(** C28.  [map], end to end.  Mapping a pending future and then fulfilling its promise
    with any result completes both: the input with that result and the output with
    the mapped value, or with the input's error, or with [-1] when the mapper
    returns NULL.  The mapper runs once, on success only, before the continuations
    that were registered earlier; the context and the output's promise are freed. *)
Theorem map_pipeline {E : Ext} {TS : TreiberSpec E} client f prm x K W m u fv g r s :
  client_guar client -> wf_machine s ->
  promise_at (heap s) prm f false -> open_future (heap s) (fds s) f x K W ->
  fut_cancel_token x = NULL -> fut_cancel_handle x = NULL ->
  (forall k, k ∈ K -> observes (body client) (pd_call f k)) ->
  (res_error r = 0%Z -> answers client (K_map m (res_value r) u) (g (res_value r))) ->
  wp (body client) log (UfsrvFutureMapEx f (Some m) u fv)
    (fun out s1 => (out = NULL /\ oracle s <> [] /\ forall p, heap s1 !! p = heap s !! p) \/
       exists op ctx n y, output client op out y [] [] s1 /\
         wp (body client) log (UfsrvPromiseSetResult prm r)
           (fun _ s2 => settled_future (heap s2) f (complete_with r x) /\
              received op out y [] [] (map_result g fv r) s2 /\
              (forall p, p ∈ ctx :: n :: pd_nodes K -> heap s2 !! p = None) /\
              (forall w, w ∈ W -> awake (heap s2) (fds s2) w) /\
              trace s2 = trace s ++ (K_future_cb CB_sMapContinuation f ctx :: map_calls m u r) ++ (pd_call f <$> K)) s1) s.
Proof.
  intros Hc Hwf Hp Ho Htok Hh Hq Hg. eapply wp_mono; [by eapply map_set_up|]. simpl.
  intros out s1 (Hf1 & Ht1 & [?|(op & c & w & ctx & n & [Hou [Hc0 Hctx] Hin Hfresh Hnd Hrest'])]); [by left|right].
  assert (Hrest : forall p, p ∉ [op; out; c; w; ctx; n] -> p <> fut_continuations x -> heap s1 !! p = heap s !! p)
    by (intros; apply Hrest'; try done; apply not_elem_of_nil).
  assert (Hold : forall p, is_Some (heap s !! p) -> p ∉ [op; out; c; w; ctx; n]).
  { intros p [o Hs] Hni. specialize (Hfresh p Hni). congruence. }
  assert (Hcells : forall p, p ∈ ou_cells op out (new_future c w) [] [] -> p ∈ [op; out; c; w]).
  { intros p. unfold ou_cells, footprint. simpl. set_solver. }
  assert (Hnn : n ∉ [op; out; c; w; ctx]).
  { change [op; out; c; w; ctx; n] with ([op; out; c; w; ctx] ++ [n]) in Hnd. apply NoDup_app in Hnd as (_ & Hd & _).
    intros Hx. apply (Hd n Hx). by left. }
  assert (Hprm : prm <> fut_continuations x).
  { destruct Hp as [_ Hp], (of_conts _ _ _ _ _ _ Ho) as (_ & t & Ht & _). congruence. }
  assert (Hdis : forall p, p ∈ prm :: footprint f x ([] ++ Pend n CB_sMapContinuation ctx :: K) W ->
    p ∉ ou_cells op out (new_future c w) [] []).
  { intros p Hp' Hx%Hcells. assert (p = n \/ is_Some (heap s !! p)) as [->|Hs].
    - destruct Hp as [_ Hp]. unfold footprint in Hp'. simpl in Hp'.
      rewrite !elem_of_cons in Hp'. destruct Hp' as [->|[->|[->|[->|[->|Hp']]]]]; [eauto|right|..|by left|].
      + pose proof (of_fut _ _ _ _ _ _ Ho). eauto.
      + right. destruct (of_conts _ _ _ _ _ _ Ho) as (_ & t & ? & _). eauto.
      + right. destruct (of_waits _ _ _ _ _ _ Ho) as (_ & t & ? & _). eauto.
      + right. eapply open_allocated; [exact Ho|]. unfold footprint. by do 3 right.
    - set_solver.
    - apply (Hold p Hs). set_solver. }
  exists op, ctx, n, (new_future c w). split; [done|].
  eapply wp_mono; [eapply (map_transforms_spec client f prm x [] K W n ctx op m u fv out (new_future c w) [] [] g r s1);
    try done|].
  - destruct Hp as [Hpn Hp]. split; [done|]. rewrite Hrest; [done|apply Hold; eauto|done].
  - intros fd _. apply not_elem_of_nil.
  - simpl. intros _ s2 (Hs & _ & Hw & Hn & [Hcn Hrv] & _ & Ht). split_and!; try done.
    + intros p [->|Hp']%elem_of_cons; [done|by apply Hn].
    + rewrite Ht, Ht1. simpl. by rewrite app_nil_r.
Qed.
(** From the input's callback on. *)
Lemma walk_input rc s3 cur (R : st -> Prop) :
  parties -> fut_cancel_handle x = cb -> (1 < fut_refcount x)%Z -> int_range (fut_refcount x) -> ctx <> NULL ->
  (3 <= fut_refcount y <= 2 ^ 31 - 1)%Z -> (forall k', k' ∈ K1 ++ K2 -> quiet (pd_call f k')) -> (forall r, r ∈ L3 -> quiet (reg_call r)) ->
  open_future (heap s3) (fds s3) f x K W -> waiting_map ctx op m u fv out out_cancelled s3 ->
  marked_seg (heap s3) t cur (attach_reg cb f :: L3) -> heap s3 !! t = Some (OToken (MkToken rc false true NULL)) ->
  t <> NULL -> (1 < rc)%Z -> int_range rc ->
  (forall s5, settled_future (heap s5) f (set_fut_refcount (fut_refcount x - 1) (cancelled x)) ->
     finished_map ctx op out out_cancelled s5 -> (forall w, w ∈ W -> awake (heap s5) (fds s5) w) ->
     (forall p, p ∈ cb :: pd_nodes K -> heap s5 !! p = None) -> token_rep (heap s5) t (rc - 1) true [] ->
     (forall r, r ∈ L3 -> heap s5 !! reg_node r = Some (dispatched_node r t)) ->
     (forall p, p ∉ t :: cb :: nodes L3 ++ footprint f x K W ++ [ctx; op; out] -> heap s5 !! p = heap s3 !! p) ->
     trace s5 = trace s3 ++ (K_cancel_cb CC_sFutureCancelCallback f :: (pd_call f <$> K) ++ [K_cancel_cb CC_sFutureCancelRelease f]) ++
       (reg_call <$> L3) -> R s5) ->
  WP (Cancel_run_loop cur) (fun _ => R) s3.
Proof.
  intros Hpa Hh Hr1 Hr2 Hc0 Hor HqK HqL Ho Hw Hm Ht Ht0 Hrc Hrci HR. pose proof (parties_order Hpa) as (_ & _ & _ & _ & Hcb3 & _ & Hnd3 & _).
  pose proof Hpa as [Hmap Hin Htn _]. pose proof (of_nodup_k _ _ _ _ _ _ Ho) as HndK.
  assert (Hin3 : forall p, p ∈ t :: cb :: nodes L3 -> p ∈ t :: nodes L).
  { intros p. rewrite !elem_of_cons, nodes_of_pipeline. naive_solver. }
  assert (HM : forall p, p ∈ [ctx; op; out] -> p ∈ map_cells ctx op out out_cancelled) by (unfold map_cells; set_solver +).
  eapply (run_attached_led client f x K W t cb rc L3 (fun p => p ∉ [ctx; op; out]) (fun fd => fd ∉ []) (t :: cb :: footprint f x K W)
    (through_calls k []) (through_inv K2 (waiting_map ctx op m u fv out out_cancelled) (finished_map ctx op out out_cancelled))); try done.
  - apply led_through; [done|done| |].
    + intros P [-> | ->]; [apply waiting_stable|apply finished_stable]; intros p Hp; destruct (Hmap p Hp) as [Hp1 Hp2];
        intros [->|[->|Hp']%elem_of_cons]%elem_of_cons; try done; apply Hp1, Hin3; rewrite !elem_of_cons; auto.
    + intros s1 Hpub Hw1. eapply map_cont_late; [exact Hpub|done|done| |exact Hw1]. simpl. lia.
  - intros p Hp Hp3%HM. destruct (Hmap p Hp3) as [Hp1 Hp2]. rewrite !elem_of_cons, elem_of_app in Hp.
    assert (p ∈ t :: cb :: nodes L3 -> False) by (intros ?%Hin3; done). rewrite !elem_of_cons in *. naive_solver.
  - intros fd _. apply not_elem_of_nil.
  - unfold through_inv. rewrite decide_True; [done|]. rewrite length_app. simpl. lia.
  - lia.
  - apply NoDup_cons. done.
  - rewrite not_elem_of_cons. split; [intros ->|intros Hx]; apply Htn, nodes_of_pipeline; auto.
  - intros cur4 s4 Hm4 Haft Hset Haw Hfree Hrest4 Hfd4 Htr4 HI. unfold token_after in Haft. rewrite bool_decide_eq_false_2 in Haft by lia.
    pose proof Haft as (hd & last & _ & Ht4 & [-> _] & _).
    assert (Htn3 : t ∉ nodes L3) by (intros Hx; apply Htn, nodes_of_pipeline; auto).
    eapply (run_observers client t L3); [done|done|done|done|by eexists|].
    intros s5 Hd5 Hf5 Hfd5 Htr5.
    assert (Hkeep : forall p, p ∉ t :: nodes L -> heap s5 !! p = heap s4 !! p).
    { intros p Hp. apply Hf5. intros Hx. apply Hp. right. apply nodes_of_pipeline. auto. }
    assert (HkeepF : forall p, p ∈ footprint f x K W -> heap s5 !! p = heap s4 !! p) by (intros p Hp; apply Hkeep, Hin, Hp).
    apply HR; try done.
    + eapply settled_frame; [|exact Hset]. intros p Hp. apply HkeepF. unfold footprint. simpl in Hp. set_solver +Hp.
    + unfold through_inv in HI. rewrite decide_False in HI by (simpl; lia).
      eapply (finished_stable (nodes L3) [] ctx op out out_cancelled); [|exact Hf5|by intros; rewrite Hfd5|exact HI].
      intros p Hp Hx. destruct (Hmap p Hp) as [Hp1 _]. apply Hp1. right. apply nodes_of_pipeline. auto.
    + intros w Hw'. eapply awake_frame; [apply HkeepF; by apply footprint_wait|by rewrite Hfd5|by apply Haw].
    + intros p Hp. apply elem_of_cons in Hp as [->|Hp]; [rewrite Hf5 by done; apply Hfree; by left|].
      rewrite HkeepF; [apply Hfree; by right|]. apply list_elem_of_fmap in Hp as (k' & -> & Hk). by apply footprint_cont.
    + eapply token_rep_frame; [|exact Haft]. intros p [->|?%elem_of_nil]%elem_of_cons; [|done]. by apply Hf5.
    + intros p Hp. rewrite !not_elem_of_cons, !not_elem_of_app in Hp. destruct Hp as (? & ? & ? & ? & ?).
      rewrite Hf5 by done. apply Hrest4; [done|]. rewrite !not_elem_of_cons. done.
    + rewrite Htr5, Htr4. rewrite through_all_calls by done. rewrite fmap_app, fmap_cons.
      repeat (rewrite <- !app_assoc; simpl). done.
Qed.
************
→ **What you should do**
Copy exactly the stretch of data above from the line with "with any result" through the line with "intros Hc Hwf", and omit all other lines.

→ **Response to the task**
    with any result completes both: the input with that result and the output with
    the mapped value, or with the input's error, or with [-1] when the mapper
    returns NULL.  The mapper runs once, on success only, before the continuations
    that were registered earlier; the context and the output's promise are freed. *)
Theorem map_pipeline {E : Ext} {TS : TreiberSpec E} client f prm x K W m u fv g r s :
  client_guar client -> wf_machine s ->
  promise_at (heap s) prm f false -> open_future (heap s) (fds s) f x K W ->
  fut_cancel_token x = NULL -> fut_cancel_handle x = NULL ->
  (forall k, k ∈ K -> observes (body client) (pd_call f k)) ->
  (res_error r = 0%Z -> answers client (K_map m (res_value r) u) (g (res_value r))) ->
  wp (body client) log (UfsrvFutureMapEx f (Some m) u fv)
    (fun out s1 => (out = NULL /\ oracle s <> [] /\ forall p, heap s1 !! p = heap s !! p) \/
       exists op ctx n y, output client op out y [] [] s1 /\
         wp (body client) log (UfsrvPromiseSetResult prm r)
           (fun _ s2 => settled_future (heap s2) f (complete_with r x) /\
              received op out y [] [] (map_result g fv r) s2 /\
              (forall p, p ∈ ctx :: n :: pd_nodes K -> heap s2 !! p = None) /\
              (forall w, w ∈ W -> awake (heap s2) (fds s2) w) /\
              trace s2 = trace s ++ (K_future_cb CB_sMapContinuation f ctx :: map_calls m u r) ++ (pd_call f <$> K)) s1) s.
Proof.
  intros Hc Hwf Hp Ho Htok Hh Hq Hg. eapply wp_mono; [by eapply map_set_up|]. simpl.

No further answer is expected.